Quello che da mesi il presidente della Repubblica non capisce è che, dopo il pogrom genocida del 7 ottobre 2023, non esiste una “risposta proporzionata” quando il conflitto è di natura esistenziale. Si è mai parlato di “proporzionalità” quando l’Occidente, tra cui la Francia, ha annientato lo Stato Islamico a Mosul e Raqqa nel 2016, quando proprio questa sproporzione ha permesso il nostro successo? Reagire è quanto dovevamo fare dopo gli attacchi del 13 novembre 2015 a Parigi.
Quello che il presidente della Repubblica non capisce è che per Hamas Israele non è un avversario, ma un’“entità sionista” da sradicare, come ripete dalla sua fondazione nel 1987. “Hamas rifiuta qualsiasi alternativa alla piena e completa liberazione della Palestina, dal fiume al mare”, recita l’articolo 20 della sua Carta (1988, rivista nel 2017). Come si fa a trattare con un nemico che vuole sterminarci e annientarci? Porremmo questa domanda a un’altra nazione la cui sopravvivenza è minacciata? Può lo Stato di Israele lasciare i suoi cittadini alla mercé di un’organizzazione terroristica che il 7 ottobre ha dimostrato di cosa è capace? Israele ha il diritto e il dovere di difendersi.

La minaccia di una nuova Shoah

Quello che il presidente della Repubblica non capisce è che da più di un anno il nord di Israele è sottoposto a bombardamenti quotidiani da parte di Hezbollah, che dal 2006 si rifiuta di applicare la risoluzione 1701 delle Nazioni Unite e di ritirarsi oltre il fiume Litani. Per diciotto anni, sotto gli occhi totalmente impotenti dei soldati delle Nazioni Unite (UNIFIL), l’organizzazione sciita non solo non ha mai accettato di deporre le armi e ritirarsi, ma ha anche costruito fortezze e tunnel pieni di missili in mezzo alla popolazione civile libanese.
Quello che il presidente della Repubblica non capisce è che gli attacchi israeliani sono arrivati dopo oltre trecento giorni di vessazioni da parte di Hezbollah, che hanno costretto 60mila israeliani a fuggire dalle loro case. In Francia, corrisponderebbe a mezzo milione di persone.
Quello che il presidente della Repubblica non capisce è che gli israeliani, e più in generale il mondo ebraico, hanno vissuto il 7 ottobre come la premonizione del crollo finale dello Stato di Israele. La minaccia di una nuova Shoah.
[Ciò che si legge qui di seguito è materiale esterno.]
Lemma metrics_reply request body :
  rq_version request = 10 \/ rq_version request = 11 ->
  well_formed_reply request (make_metrics_response request body).
Proof.
  intros Hv. unfold make_metrics_response, HttpResponse_of, rs_set, rs_keep_alive, rs_with_body,
    rs_prepare. cbn [rs_status rs_version rs_fields rs_body rs_reason].
  unfold well_formed_reply, response_keep_alive. cbn [rs_status rs_version rs_fields rs_body rs_reason].
  reply_fields Hv; [|done..].
  intros Hb. by apply prepare_fields_length, body_positive.
Qed.

Lemma not_allowed_reply request enabled :
  rq_version request = 10 \/ rq_version request = 11 ->
  well_formed_reply request (make_method_not_allowed dump request enabled).
Proof. intros Hv. apply json_reply_with; [done|by left]. Qed.

(** Every response the gateway makes itself is well formed: it answers in the
    request's HTTP version, keeps the connection alive exactly when the request asked
    for it, names the server once, forbids caching, declares the length of its body,
    and carries the field its status requires (Allow on 405, WWW-Authenticate on 401,
    the advised delay on 429). *)
Theorem local_responses_well_formed config request response :
  rq_version request = 10 \/ rq_version request = 11 ->
  local_response config request response -> well_formed_reply request response.
Proof.
  intros Hv [| | | |failure].
  - unfold handle_http_request.
    repeat match goal with
    | |- well_formed_reply _ (if ?b then _ else _) => destruct b
    end; auto using not_allowed_reply, metrics_reply; by apply json_reply.
  - by apply metrics_reply.
  - apply json_reply_with; [done|]. right; by left.
  - apply json_reply_with; [done|]. right; right. eauto.
  - destruct failure; by apply json_reply.
Qed.
End HandlerLemmas.

(** ** Witnesses *)

Definition sample_dump (j : Json) : text := L "{}".
Definition api_route : RouteConfig :=
  mkRoute (L "/api") [mkUpstream (L "a") 80 3000 http] true None None None false.
Definition api_v1_route : RouteConfig :=
  mkRoute (L "/api/v1") [mkUpstream (L "b") 80 3000 http] false None None None false.
Definition routed_config : AppConfig := {|
  service_name := L "api-gate"; environment := L "development"; log_level := info;
  listen_address := L "127.0.0.1"; listen_port := 8080; max_connections := 256;
  max_concurrent_proxies := 32; max_in_flight_bytes := 67108864; shutdown_grace_ms := 5000;
  metrics_enabled := false; upstream_keep_alive := false; upstream := None;
  routes := [api_route; api_v1_route]; upstream_tls_context := None; downstream_tls_context := None |}.
Definition get_of (target : string) : @HttpRequest list_beast :=
  @mkRequest list_beast get (L target) 11 [(L "Host", L "x")] [].

Lemma select_longest_prefix_witness :
  select_http_route routed_config (get_of "/api/v1?q") = Some (selected_as 1 api_v1_route) /\
  exists i route, selected_as 1 api_v1_route = selected_as i route /\
    routes routed_config !! i = Some route /\ covers (rt_prefix route) (L "/api/v1").
Proof.
  destruct (select_longest_prefix routed_config (get_of "/api/v1?q") eq_refl)
    as [H _].
  assert (E : select_http_route routed_config (get_of "/api/v1?q") = Some (selected_as 1 api_v1_route))
    by (vm_compute; reflexivity).
  destruct (H _ E) as (_ & i & route & H1 & H2 & H3 & _). split; [exact E|].
  exists i, route. exact (conj H1 (conj H2 H3)).
Defined.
Se Israele cade, cadiamo anche noi

Quello che il presidente della Repubblica non capisce è che questa è una guerra di sopravvivenza per Israele, che si trova ad affrontare, da solo, le minacce e gli attacchi dell’Iran – che sta cercando di dotarsi di armi nucleari – e dei suoi alleati terroristi. In prima linea contro l’islamismo, che ci fa la guerra anche in Europa e in Francia, Israele combatte anche per noi, in difesa dei nostri valori comuni e universali. Dobbiamo allora offrire un sostegno ineccepibile a un Paese democratico, amico e alleato.
Quello che il presidente della Repubblica non capisce è che se Israele cade, cadiamo anche noi.
Quello che il presidente della Repubblica non capisce è che la pace e una vera soluzione politica per i palestinesi saranno possibili solo se Hamas e il suo apparato militare e terroristico saranno spazzati via. Questa è la condizione essenziale. L’eliminazione di Yahya Sinwar, il maggior responsabile dei massacri del 7 ottobre, della morte di 48 nostri connazionali e della disgrazia che ha colpito la popolazione di Gaza, apre prospettive di cui ci possiamo rallegrare: la liberazione di tutti gli ostaggi, la fine della guerra e la ricostruzione di Gaza. Ma dobbiamo essere chiari: la strada da percorrere è ancora lunga.

In questo contesto, sono convinto che la Francia abbia ancora un ruolo da svolgere. Ecco perché il presidente della Repubblica deve darsi da fare, e in fretta. Non per il suo bene, ma per il nostro.